Records from a data collection:
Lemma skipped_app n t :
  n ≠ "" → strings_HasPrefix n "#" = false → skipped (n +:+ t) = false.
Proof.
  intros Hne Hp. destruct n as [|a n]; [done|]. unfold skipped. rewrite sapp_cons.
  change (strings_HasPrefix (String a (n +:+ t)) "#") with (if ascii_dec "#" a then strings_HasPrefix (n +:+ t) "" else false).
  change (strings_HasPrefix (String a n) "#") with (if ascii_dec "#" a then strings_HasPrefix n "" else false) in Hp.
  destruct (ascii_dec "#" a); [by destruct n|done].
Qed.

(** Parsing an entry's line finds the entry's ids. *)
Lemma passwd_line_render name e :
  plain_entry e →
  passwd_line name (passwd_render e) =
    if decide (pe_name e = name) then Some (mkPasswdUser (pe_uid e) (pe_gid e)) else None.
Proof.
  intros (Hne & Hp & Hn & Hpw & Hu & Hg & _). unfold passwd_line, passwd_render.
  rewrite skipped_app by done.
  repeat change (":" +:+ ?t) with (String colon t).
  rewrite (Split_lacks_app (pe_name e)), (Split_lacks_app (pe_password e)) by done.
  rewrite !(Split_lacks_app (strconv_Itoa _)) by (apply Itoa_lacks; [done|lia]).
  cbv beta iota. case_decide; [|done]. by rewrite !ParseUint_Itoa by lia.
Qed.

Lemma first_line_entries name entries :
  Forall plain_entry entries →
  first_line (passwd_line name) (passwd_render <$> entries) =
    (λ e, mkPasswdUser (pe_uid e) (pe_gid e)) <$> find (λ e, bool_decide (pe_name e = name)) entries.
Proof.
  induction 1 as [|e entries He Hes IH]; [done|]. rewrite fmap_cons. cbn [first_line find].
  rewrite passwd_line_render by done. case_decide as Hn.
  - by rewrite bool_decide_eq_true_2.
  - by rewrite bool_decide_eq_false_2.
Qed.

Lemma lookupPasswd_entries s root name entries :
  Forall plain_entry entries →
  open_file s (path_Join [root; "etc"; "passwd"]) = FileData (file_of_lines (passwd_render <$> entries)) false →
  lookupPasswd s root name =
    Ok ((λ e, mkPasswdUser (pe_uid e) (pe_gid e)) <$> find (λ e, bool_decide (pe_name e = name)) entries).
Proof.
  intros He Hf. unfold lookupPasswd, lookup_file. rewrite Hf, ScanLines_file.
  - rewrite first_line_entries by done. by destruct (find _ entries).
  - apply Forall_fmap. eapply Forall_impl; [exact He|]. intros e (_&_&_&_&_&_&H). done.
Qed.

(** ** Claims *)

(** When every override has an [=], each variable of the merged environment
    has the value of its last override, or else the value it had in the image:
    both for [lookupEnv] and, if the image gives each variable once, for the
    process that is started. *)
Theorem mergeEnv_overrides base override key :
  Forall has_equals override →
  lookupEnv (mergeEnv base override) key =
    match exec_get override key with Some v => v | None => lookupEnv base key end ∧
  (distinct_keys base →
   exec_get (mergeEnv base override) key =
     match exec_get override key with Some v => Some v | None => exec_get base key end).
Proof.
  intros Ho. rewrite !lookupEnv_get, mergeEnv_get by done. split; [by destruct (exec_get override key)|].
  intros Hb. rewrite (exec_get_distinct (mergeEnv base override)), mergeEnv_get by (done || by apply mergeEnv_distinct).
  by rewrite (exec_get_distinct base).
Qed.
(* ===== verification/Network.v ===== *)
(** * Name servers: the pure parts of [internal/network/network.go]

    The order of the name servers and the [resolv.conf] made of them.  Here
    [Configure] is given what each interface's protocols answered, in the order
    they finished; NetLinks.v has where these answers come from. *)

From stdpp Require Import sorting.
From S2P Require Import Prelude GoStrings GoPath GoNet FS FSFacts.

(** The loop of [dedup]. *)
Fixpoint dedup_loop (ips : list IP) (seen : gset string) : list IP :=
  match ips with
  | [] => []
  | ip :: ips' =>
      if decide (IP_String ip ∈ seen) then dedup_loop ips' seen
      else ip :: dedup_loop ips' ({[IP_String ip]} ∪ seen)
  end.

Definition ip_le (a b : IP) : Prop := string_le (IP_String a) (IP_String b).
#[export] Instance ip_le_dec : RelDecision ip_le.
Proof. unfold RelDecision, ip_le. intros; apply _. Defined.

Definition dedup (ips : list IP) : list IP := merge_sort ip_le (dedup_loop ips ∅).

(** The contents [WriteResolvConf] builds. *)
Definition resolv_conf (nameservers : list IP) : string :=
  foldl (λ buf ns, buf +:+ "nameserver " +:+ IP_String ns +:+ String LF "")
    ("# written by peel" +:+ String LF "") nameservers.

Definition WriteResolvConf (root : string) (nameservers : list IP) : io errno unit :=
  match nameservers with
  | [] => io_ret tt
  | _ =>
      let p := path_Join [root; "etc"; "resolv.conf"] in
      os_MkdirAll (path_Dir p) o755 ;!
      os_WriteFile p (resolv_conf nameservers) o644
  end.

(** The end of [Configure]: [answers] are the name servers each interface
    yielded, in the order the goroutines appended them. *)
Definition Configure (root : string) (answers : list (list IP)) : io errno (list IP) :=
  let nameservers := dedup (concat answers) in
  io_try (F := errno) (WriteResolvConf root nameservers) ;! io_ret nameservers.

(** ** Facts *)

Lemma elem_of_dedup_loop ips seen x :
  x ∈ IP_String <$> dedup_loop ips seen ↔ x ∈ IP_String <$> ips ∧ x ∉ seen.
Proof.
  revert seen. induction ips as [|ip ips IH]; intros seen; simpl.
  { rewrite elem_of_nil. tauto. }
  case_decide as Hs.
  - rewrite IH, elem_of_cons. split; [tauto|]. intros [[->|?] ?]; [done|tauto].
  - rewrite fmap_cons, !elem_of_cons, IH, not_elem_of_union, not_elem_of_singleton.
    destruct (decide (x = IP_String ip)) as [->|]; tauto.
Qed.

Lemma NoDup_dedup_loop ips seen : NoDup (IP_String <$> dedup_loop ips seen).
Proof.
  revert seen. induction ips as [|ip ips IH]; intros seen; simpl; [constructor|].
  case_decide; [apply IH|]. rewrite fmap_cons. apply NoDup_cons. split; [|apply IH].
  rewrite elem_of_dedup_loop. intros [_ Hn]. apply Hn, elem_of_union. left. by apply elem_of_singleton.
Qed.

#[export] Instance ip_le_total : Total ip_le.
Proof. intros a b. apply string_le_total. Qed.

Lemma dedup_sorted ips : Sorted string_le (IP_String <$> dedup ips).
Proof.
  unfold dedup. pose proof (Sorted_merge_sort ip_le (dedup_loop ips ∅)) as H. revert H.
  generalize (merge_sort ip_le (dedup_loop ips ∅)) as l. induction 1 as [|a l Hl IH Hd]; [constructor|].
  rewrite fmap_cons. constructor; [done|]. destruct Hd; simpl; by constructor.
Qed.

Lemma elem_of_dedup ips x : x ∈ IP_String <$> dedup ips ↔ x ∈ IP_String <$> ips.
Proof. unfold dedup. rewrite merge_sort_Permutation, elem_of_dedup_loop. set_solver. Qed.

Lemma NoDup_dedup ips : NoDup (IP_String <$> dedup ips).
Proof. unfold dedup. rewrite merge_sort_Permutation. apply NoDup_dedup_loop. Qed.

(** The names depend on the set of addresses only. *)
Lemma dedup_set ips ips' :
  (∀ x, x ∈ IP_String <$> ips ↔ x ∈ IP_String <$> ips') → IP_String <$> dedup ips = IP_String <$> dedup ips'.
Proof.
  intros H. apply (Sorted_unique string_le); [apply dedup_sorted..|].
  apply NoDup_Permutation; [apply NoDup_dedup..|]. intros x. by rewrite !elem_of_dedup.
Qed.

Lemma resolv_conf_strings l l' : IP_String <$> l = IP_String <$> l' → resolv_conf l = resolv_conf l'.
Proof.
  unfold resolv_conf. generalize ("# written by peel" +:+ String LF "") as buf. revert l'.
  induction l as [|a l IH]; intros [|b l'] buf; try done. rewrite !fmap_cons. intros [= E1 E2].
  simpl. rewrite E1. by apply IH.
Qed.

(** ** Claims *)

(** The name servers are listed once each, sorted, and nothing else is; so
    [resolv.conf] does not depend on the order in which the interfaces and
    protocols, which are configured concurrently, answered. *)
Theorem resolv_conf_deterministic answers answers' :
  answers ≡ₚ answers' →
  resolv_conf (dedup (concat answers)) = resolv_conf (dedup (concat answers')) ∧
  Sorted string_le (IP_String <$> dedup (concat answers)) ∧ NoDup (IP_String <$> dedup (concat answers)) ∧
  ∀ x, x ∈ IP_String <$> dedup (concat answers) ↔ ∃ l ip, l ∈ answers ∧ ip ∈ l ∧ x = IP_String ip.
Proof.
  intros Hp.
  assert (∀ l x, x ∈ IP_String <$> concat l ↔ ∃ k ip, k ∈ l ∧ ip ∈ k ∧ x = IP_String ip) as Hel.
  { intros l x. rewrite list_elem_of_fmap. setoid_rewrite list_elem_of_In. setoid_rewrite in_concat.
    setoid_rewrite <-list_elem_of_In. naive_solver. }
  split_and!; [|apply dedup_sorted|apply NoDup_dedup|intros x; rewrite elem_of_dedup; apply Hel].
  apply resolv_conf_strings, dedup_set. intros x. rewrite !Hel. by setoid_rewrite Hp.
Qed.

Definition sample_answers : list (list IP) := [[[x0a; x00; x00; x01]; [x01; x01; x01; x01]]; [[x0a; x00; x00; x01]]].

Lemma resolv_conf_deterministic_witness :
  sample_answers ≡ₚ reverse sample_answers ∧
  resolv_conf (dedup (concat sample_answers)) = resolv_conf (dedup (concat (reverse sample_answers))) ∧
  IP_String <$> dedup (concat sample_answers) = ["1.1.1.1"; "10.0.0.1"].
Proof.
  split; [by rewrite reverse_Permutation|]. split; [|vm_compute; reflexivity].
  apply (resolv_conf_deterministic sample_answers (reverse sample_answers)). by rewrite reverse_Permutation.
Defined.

---

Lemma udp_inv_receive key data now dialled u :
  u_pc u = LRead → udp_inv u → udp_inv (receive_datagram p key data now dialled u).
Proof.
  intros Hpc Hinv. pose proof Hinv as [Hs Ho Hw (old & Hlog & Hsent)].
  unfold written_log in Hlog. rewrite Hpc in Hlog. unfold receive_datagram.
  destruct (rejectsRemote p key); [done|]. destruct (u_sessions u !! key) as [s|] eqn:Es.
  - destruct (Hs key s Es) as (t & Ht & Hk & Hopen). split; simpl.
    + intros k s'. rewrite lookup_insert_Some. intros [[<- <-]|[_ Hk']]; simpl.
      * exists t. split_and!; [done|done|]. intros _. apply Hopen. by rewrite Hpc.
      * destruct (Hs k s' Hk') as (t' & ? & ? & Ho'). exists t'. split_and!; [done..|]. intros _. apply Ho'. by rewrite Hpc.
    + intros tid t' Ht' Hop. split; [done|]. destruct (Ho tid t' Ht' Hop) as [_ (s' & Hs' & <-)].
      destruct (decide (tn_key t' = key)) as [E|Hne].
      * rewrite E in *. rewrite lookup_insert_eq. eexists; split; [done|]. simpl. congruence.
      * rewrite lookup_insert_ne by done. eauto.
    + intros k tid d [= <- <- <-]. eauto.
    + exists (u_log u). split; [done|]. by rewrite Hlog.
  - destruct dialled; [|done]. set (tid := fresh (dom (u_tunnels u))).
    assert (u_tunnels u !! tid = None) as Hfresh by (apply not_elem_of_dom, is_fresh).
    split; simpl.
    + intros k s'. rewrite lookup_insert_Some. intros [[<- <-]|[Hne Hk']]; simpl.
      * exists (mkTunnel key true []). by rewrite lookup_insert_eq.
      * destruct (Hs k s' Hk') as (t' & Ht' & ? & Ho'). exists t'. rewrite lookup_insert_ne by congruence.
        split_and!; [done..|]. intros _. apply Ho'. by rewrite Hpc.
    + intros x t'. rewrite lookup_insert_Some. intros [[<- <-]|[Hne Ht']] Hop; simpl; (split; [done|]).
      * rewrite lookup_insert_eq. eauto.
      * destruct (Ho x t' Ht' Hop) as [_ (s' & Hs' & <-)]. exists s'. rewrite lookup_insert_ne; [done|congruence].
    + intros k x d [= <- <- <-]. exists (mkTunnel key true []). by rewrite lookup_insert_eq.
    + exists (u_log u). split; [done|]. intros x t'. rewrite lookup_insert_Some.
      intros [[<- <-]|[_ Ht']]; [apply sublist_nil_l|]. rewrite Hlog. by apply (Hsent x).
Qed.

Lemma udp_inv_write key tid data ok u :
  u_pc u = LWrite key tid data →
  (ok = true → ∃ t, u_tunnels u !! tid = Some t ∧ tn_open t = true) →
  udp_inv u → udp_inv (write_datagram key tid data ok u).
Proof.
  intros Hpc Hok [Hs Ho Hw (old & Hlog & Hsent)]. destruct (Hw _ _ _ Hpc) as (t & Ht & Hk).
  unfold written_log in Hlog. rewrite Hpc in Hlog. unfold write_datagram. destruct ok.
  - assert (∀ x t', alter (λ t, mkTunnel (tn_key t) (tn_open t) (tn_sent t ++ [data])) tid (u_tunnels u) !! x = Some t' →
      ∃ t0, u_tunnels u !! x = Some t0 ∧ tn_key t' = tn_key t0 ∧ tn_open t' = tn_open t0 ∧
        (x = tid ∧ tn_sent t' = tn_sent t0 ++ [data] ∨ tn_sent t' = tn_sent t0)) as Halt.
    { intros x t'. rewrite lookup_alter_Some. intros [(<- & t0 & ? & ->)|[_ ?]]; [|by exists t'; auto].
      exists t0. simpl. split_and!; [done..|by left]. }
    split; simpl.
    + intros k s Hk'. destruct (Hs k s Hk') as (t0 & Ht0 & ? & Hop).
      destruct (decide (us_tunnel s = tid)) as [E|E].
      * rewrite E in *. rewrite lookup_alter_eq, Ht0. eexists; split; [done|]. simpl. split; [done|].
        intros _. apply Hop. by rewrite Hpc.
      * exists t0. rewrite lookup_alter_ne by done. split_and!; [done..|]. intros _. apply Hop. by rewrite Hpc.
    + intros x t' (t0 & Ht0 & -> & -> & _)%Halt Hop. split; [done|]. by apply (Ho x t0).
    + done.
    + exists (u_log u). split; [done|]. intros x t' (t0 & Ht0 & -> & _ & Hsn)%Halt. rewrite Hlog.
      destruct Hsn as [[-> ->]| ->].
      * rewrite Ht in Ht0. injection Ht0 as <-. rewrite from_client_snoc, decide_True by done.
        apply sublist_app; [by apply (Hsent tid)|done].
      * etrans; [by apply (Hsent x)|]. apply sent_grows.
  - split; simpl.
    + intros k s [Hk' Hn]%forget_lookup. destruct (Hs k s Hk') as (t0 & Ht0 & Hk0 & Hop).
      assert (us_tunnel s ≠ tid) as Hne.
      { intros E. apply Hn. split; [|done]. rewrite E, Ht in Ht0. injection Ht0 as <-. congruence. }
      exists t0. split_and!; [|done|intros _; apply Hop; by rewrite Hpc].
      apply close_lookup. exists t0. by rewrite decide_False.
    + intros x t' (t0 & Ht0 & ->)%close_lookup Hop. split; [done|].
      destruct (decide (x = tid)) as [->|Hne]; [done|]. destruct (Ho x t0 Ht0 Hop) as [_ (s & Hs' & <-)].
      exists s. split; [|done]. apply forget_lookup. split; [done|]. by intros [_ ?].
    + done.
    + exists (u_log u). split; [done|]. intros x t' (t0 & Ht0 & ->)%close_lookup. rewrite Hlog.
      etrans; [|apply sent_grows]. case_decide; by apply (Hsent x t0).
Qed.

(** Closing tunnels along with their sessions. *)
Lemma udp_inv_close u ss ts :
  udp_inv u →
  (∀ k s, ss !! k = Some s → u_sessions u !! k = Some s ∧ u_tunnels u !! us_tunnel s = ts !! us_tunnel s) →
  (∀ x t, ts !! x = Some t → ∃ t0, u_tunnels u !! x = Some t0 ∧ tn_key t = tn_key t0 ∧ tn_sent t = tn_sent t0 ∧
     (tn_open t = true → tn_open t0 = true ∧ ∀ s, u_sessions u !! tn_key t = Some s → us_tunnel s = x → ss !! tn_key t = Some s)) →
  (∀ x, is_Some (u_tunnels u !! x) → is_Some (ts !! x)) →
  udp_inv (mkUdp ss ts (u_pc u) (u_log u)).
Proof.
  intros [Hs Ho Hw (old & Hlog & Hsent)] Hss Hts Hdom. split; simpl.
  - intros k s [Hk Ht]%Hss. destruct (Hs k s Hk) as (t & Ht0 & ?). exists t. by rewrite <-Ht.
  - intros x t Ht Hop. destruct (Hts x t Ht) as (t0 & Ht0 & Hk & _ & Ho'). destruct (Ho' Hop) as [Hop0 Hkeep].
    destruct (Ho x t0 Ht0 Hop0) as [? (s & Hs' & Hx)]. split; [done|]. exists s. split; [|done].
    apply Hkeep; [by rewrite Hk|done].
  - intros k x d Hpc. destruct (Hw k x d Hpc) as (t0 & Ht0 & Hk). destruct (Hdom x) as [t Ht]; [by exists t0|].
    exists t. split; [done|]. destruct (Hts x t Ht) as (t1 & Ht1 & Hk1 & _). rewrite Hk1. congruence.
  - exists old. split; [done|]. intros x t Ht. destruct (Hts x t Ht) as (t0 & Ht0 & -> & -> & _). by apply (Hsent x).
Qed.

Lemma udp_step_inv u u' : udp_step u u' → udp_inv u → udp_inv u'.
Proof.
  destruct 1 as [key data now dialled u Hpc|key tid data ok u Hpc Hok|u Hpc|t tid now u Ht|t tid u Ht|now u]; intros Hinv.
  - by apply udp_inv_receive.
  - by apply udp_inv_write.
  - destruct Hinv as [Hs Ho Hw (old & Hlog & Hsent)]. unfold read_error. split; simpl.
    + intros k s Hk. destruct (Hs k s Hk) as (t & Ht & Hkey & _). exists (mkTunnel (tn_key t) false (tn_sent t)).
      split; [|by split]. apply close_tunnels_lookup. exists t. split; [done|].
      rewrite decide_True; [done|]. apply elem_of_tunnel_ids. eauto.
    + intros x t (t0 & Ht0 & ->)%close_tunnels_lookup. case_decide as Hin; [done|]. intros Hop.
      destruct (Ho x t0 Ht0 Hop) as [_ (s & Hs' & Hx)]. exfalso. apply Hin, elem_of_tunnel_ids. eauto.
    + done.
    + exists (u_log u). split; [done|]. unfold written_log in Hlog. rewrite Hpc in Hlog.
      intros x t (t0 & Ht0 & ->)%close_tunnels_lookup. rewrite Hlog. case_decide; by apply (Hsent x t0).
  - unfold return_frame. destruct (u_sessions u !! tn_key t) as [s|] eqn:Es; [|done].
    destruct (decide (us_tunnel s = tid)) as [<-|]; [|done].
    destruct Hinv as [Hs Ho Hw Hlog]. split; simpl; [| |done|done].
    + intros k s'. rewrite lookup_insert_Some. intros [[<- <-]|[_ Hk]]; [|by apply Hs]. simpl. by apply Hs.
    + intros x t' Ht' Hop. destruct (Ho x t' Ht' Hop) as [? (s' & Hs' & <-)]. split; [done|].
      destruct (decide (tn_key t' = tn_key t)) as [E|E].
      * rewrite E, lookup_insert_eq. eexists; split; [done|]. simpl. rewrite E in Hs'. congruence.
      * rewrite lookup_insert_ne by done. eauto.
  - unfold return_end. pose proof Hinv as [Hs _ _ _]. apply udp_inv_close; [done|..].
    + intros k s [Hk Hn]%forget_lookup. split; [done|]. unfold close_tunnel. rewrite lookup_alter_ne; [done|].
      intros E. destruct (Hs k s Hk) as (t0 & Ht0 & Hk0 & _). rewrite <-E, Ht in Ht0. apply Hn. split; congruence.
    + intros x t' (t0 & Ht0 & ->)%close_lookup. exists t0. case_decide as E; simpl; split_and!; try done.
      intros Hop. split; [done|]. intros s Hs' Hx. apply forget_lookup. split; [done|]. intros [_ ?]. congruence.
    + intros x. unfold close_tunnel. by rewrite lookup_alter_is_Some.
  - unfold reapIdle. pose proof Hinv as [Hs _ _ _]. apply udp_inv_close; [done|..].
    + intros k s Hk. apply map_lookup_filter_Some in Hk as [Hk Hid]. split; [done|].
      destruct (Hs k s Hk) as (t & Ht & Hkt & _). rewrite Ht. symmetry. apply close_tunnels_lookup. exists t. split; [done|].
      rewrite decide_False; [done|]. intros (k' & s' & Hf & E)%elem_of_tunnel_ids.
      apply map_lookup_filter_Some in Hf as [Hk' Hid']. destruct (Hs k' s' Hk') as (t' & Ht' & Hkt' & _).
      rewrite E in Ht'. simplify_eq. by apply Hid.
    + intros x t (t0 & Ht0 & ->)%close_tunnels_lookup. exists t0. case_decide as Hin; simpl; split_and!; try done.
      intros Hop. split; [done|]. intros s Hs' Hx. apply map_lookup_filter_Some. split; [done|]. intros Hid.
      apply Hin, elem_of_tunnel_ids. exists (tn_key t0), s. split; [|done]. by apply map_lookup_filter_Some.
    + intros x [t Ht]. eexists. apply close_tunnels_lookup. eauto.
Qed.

==

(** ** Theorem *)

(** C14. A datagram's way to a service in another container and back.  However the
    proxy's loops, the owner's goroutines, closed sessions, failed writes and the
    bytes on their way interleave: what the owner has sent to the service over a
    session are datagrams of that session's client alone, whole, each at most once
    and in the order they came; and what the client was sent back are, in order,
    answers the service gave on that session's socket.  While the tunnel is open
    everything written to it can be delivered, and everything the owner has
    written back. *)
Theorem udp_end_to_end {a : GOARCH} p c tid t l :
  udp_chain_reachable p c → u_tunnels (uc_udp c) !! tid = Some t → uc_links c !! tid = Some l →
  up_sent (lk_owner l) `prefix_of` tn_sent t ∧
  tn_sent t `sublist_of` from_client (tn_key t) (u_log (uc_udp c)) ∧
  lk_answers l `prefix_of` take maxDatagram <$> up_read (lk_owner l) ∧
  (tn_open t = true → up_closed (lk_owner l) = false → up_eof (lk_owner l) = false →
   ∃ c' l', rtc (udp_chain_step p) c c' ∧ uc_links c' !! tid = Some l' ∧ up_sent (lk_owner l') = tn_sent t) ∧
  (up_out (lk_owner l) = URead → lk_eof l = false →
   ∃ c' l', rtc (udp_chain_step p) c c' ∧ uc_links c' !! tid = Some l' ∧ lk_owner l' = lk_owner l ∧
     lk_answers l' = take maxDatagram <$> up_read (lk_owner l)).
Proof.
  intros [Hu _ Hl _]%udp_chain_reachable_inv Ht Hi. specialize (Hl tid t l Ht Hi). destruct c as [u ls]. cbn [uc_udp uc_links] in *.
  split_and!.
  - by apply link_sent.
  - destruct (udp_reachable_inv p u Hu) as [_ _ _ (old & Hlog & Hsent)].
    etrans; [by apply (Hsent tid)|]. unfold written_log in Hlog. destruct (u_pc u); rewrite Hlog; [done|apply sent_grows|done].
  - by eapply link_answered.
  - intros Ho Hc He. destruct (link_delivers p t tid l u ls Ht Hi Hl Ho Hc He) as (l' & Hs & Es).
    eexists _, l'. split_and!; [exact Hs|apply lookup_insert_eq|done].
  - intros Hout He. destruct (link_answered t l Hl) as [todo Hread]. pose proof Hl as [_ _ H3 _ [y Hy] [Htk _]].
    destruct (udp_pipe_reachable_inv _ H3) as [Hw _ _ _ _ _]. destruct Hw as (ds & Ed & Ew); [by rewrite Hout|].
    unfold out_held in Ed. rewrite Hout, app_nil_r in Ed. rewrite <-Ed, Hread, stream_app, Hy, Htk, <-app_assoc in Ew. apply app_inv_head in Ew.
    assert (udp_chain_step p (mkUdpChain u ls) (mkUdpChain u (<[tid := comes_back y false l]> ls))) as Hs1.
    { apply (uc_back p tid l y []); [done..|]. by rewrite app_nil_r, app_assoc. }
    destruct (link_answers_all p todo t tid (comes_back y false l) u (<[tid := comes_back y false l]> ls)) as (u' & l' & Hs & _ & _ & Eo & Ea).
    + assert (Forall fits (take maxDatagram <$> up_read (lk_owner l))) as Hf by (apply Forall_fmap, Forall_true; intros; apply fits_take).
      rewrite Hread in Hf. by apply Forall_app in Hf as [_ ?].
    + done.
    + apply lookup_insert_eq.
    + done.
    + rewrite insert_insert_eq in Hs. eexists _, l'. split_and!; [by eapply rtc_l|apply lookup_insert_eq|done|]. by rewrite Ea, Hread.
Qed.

● **Problem statement**: What you return must be the lines above that run from the line with "Theorem mergeEnv_overrides base" to the line with "(** The loop of [dedup]. *)", inclusive, each copied exactly.

● **Expected answer**:
Theorem mergeEnv_overrides base override key :
  Forall has_equals override →
  lookupEnv (mergeEnv base override) key =
    match exec_get override key with Some v => v | None => lookupEnv base key end ∧
  (distinct_keys base →
   exec_get (mergeEnv base override) key =
     match exec_get override key with Some v => Some v | None => exec_get base key end).
Proof.
  intros Ho. rewrite !lookupEnv_get, mergeEnv_get by done. split; [by destruct (exec_get override key)|].
  intros Hb. rewrite (exec_get_distinct (mergeEnv base override)), mergeEnv_get by (done || by apply mergeEnv_distinct).
  by rewrite (exec_get_distinct base).
Qed.
(* ===== verification/Network.v ===== *)
(** * Name servers: the pure parts of [internal/network/network.go]

    The order of the name servers and the [resolv.conf] made of them.  Here
    [Configure] is given what each interface's protocols answered, in the order
    they finished; NetLinks.v has where these answers come from. *)

From stdpp Require Import sorting.
From S2P Require Import Prelude GoStrings GoPath GoNet FS FSFacts.

(** The loop of [dedup]. *)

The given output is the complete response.